#### WHAT IS EXPECTED:
The listing below contains a span that opens with the line containing "intros ?. apply keeps_bind." and closes with the line containing "apply keeps_if; apply keeps_forEach;". Return that span exactly.

#### DATA PROVIDED:
▼

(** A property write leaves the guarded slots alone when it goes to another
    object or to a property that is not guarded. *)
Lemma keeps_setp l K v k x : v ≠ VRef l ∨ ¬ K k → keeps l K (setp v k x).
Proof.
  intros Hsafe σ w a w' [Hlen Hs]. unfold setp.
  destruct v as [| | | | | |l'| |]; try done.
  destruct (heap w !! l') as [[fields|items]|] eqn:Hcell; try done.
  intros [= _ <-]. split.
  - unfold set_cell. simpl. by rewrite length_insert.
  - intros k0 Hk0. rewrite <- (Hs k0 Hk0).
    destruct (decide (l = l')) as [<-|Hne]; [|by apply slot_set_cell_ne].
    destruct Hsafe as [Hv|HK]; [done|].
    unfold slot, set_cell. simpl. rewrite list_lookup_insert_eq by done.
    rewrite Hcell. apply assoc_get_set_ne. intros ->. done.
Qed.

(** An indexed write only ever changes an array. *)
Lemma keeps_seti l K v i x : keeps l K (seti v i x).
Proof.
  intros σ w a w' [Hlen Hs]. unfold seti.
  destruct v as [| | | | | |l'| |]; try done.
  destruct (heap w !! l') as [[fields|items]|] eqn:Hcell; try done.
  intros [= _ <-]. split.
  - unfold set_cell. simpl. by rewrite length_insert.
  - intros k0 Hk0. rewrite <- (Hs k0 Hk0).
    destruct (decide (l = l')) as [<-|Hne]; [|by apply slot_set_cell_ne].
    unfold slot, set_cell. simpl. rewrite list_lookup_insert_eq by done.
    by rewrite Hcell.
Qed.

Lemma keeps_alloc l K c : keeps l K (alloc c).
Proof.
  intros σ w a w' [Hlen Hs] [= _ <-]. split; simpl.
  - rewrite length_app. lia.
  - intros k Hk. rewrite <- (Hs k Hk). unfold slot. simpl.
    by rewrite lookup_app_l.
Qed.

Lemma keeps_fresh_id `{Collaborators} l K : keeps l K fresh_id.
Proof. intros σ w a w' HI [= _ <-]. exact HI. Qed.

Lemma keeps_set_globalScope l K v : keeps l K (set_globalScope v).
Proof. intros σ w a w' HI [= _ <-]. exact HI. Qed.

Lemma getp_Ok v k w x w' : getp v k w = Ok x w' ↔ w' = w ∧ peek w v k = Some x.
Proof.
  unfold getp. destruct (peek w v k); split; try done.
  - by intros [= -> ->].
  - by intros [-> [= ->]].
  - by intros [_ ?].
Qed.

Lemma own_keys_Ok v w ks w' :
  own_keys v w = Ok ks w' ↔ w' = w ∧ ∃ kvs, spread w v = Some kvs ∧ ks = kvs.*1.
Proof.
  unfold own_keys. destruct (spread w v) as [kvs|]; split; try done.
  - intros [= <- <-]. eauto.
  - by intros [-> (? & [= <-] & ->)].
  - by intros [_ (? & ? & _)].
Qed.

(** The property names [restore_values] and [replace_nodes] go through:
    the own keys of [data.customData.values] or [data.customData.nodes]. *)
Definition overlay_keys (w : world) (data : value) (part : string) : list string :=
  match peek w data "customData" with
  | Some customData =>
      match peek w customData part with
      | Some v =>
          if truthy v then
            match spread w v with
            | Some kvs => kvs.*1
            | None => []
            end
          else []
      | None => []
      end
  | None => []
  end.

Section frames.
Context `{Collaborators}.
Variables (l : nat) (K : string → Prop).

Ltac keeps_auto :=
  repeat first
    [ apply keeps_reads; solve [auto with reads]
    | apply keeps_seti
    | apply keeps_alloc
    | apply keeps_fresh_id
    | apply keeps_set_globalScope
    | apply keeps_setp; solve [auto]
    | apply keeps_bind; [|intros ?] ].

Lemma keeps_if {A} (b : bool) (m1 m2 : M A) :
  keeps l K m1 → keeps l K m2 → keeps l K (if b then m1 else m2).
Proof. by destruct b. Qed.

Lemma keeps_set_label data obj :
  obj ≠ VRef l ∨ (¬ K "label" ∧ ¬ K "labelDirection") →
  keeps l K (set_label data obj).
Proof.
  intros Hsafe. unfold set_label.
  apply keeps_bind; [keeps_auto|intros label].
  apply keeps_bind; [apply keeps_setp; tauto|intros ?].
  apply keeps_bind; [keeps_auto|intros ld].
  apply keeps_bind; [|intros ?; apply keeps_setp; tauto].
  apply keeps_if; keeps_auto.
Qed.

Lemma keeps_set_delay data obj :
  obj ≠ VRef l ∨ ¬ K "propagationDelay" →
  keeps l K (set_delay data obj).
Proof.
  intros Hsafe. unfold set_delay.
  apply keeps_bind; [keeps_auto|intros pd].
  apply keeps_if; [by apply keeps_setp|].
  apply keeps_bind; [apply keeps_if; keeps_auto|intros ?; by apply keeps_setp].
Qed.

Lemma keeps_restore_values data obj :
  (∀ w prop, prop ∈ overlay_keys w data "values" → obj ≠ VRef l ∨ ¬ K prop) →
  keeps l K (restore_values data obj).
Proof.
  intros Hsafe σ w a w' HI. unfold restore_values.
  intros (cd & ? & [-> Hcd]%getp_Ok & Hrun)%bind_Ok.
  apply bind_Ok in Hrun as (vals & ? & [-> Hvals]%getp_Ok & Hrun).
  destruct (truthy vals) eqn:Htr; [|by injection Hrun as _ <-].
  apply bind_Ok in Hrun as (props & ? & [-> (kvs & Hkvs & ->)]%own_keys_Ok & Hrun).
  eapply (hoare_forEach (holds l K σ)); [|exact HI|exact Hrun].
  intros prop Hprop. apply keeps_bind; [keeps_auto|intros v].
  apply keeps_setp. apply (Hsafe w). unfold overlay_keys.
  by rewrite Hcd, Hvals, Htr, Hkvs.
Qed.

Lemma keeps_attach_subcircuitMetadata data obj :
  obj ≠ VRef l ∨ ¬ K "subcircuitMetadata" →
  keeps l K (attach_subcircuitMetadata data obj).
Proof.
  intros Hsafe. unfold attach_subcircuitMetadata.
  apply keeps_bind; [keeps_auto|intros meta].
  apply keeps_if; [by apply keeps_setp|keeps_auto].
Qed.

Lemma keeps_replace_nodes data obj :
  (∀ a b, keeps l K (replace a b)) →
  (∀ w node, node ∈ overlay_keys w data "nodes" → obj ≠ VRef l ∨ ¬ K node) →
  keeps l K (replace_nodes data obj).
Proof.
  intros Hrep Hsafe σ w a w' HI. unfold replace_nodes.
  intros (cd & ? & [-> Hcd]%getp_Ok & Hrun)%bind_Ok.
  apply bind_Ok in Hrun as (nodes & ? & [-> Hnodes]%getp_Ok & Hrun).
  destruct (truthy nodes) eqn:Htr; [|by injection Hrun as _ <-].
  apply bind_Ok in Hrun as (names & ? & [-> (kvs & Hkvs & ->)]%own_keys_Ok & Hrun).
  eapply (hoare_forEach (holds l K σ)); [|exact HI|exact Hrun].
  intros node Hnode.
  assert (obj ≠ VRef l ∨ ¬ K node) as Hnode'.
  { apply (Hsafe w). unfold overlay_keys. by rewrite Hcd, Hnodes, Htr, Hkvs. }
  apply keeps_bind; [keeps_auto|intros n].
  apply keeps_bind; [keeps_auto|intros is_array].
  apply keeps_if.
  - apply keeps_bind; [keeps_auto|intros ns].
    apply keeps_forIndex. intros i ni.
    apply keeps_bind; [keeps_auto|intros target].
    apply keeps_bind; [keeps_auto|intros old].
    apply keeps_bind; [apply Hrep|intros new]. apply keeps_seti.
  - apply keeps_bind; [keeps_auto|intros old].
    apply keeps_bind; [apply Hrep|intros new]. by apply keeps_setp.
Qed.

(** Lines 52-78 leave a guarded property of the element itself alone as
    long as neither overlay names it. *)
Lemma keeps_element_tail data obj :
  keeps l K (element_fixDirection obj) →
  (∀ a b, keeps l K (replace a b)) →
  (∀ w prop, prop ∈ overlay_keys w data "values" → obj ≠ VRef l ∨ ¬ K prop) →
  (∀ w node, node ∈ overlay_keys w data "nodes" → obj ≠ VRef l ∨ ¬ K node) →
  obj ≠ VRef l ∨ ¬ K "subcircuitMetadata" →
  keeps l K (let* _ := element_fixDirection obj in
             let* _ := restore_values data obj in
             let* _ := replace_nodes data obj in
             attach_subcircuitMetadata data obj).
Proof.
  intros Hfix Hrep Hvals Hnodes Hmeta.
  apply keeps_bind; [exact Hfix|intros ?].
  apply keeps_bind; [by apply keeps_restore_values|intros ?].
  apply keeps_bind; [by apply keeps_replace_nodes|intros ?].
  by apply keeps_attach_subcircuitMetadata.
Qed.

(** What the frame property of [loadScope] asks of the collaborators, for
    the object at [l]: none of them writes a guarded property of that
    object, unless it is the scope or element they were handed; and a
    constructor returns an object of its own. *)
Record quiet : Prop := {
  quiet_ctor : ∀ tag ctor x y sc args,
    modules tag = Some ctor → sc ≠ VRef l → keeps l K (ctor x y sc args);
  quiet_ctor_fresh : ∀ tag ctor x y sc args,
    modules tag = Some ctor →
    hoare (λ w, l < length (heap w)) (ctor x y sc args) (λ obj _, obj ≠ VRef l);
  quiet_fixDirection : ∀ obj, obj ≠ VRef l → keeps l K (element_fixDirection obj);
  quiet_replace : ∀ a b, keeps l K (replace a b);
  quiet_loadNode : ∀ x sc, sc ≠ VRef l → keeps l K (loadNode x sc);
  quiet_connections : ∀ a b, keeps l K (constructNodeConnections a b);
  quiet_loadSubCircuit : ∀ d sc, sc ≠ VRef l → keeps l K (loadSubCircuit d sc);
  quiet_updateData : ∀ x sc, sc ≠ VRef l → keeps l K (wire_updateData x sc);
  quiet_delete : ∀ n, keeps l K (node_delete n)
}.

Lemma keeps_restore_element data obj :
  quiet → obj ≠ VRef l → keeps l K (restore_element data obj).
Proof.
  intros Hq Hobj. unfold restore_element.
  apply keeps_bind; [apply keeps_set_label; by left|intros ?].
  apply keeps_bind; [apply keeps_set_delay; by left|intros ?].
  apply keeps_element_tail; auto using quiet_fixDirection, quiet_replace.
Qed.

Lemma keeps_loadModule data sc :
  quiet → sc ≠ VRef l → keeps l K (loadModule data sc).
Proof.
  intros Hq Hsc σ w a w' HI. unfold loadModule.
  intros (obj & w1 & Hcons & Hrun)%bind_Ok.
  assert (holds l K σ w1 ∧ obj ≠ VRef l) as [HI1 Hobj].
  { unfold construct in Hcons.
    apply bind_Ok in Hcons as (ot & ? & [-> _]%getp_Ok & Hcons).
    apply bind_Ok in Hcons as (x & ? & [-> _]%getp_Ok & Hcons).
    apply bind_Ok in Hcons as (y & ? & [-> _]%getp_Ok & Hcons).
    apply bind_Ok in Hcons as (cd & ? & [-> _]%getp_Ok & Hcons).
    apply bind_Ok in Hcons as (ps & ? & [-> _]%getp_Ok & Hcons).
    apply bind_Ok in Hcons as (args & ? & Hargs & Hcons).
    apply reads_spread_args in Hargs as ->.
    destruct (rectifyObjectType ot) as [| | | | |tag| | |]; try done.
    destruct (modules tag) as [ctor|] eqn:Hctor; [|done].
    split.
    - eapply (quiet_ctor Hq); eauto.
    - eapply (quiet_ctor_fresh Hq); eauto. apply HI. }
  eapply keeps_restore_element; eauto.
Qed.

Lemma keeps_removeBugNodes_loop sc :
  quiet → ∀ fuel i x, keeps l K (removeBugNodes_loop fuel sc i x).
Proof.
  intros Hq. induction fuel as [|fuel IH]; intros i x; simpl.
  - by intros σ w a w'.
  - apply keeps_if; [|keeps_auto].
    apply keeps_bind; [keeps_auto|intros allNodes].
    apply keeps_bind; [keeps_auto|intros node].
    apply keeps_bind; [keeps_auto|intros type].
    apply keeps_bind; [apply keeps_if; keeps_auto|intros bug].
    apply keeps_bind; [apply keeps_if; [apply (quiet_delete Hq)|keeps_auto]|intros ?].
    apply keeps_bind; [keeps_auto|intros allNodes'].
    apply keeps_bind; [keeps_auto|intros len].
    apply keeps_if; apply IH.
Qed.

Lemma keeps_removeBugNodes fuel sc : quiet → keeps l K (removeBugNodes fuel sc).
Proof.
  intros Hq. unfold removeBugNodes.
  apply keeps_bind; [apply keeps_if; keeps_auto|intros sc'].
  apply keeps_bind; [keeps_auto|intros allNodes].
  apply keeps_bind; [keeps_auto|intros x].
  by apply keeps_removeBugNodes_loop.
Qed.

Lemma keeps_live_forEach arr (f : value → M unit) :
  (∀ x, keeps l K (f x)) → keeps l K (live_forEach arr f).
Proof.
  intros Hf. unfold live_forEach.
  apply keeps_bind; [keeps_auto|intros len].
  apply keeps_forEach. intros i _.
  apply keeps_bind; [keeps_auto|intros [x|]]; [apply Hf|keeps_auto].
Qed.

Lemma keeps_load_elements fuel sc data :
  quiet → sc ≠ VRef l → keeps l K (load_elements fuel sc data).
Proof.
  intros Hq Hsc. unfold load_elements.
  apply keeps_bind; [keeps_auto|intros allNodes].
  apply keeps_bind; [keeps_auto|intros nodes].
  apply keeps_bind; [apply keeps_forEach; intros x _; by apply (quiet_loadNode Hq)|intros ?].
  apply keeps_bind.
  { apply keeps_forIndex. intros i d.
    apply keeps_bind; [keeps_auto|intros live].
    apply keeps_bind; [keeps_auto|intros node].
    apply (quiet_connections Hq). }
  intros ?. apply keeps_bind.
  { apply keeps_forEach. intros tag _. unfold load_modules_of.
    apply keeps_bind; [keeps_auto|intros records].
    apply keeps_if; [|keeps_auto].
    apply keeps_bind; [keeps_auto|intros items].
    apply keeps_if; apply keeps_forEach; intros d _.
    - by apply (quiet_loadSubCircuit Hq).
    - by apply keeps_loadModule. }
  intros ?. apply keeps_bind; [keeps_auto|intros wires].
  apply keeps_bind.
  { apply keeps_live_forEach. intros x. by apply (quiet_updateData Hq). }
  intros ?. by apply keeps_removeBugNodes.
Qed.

▲

#### WRITTEN ANSWER:
  intros ?. apply keeps_bind.
  { apply keeps_forEach. intros tag _. unfold load_modules_of.
    apply keeps_bind; [keeps_auto|intros records].
    apply keeps_if; [|keeps_auto].
    apply keeps_bind; [keeps_auto|intros items].
    apply keeps_if; apply keeps_forEach; intros d _.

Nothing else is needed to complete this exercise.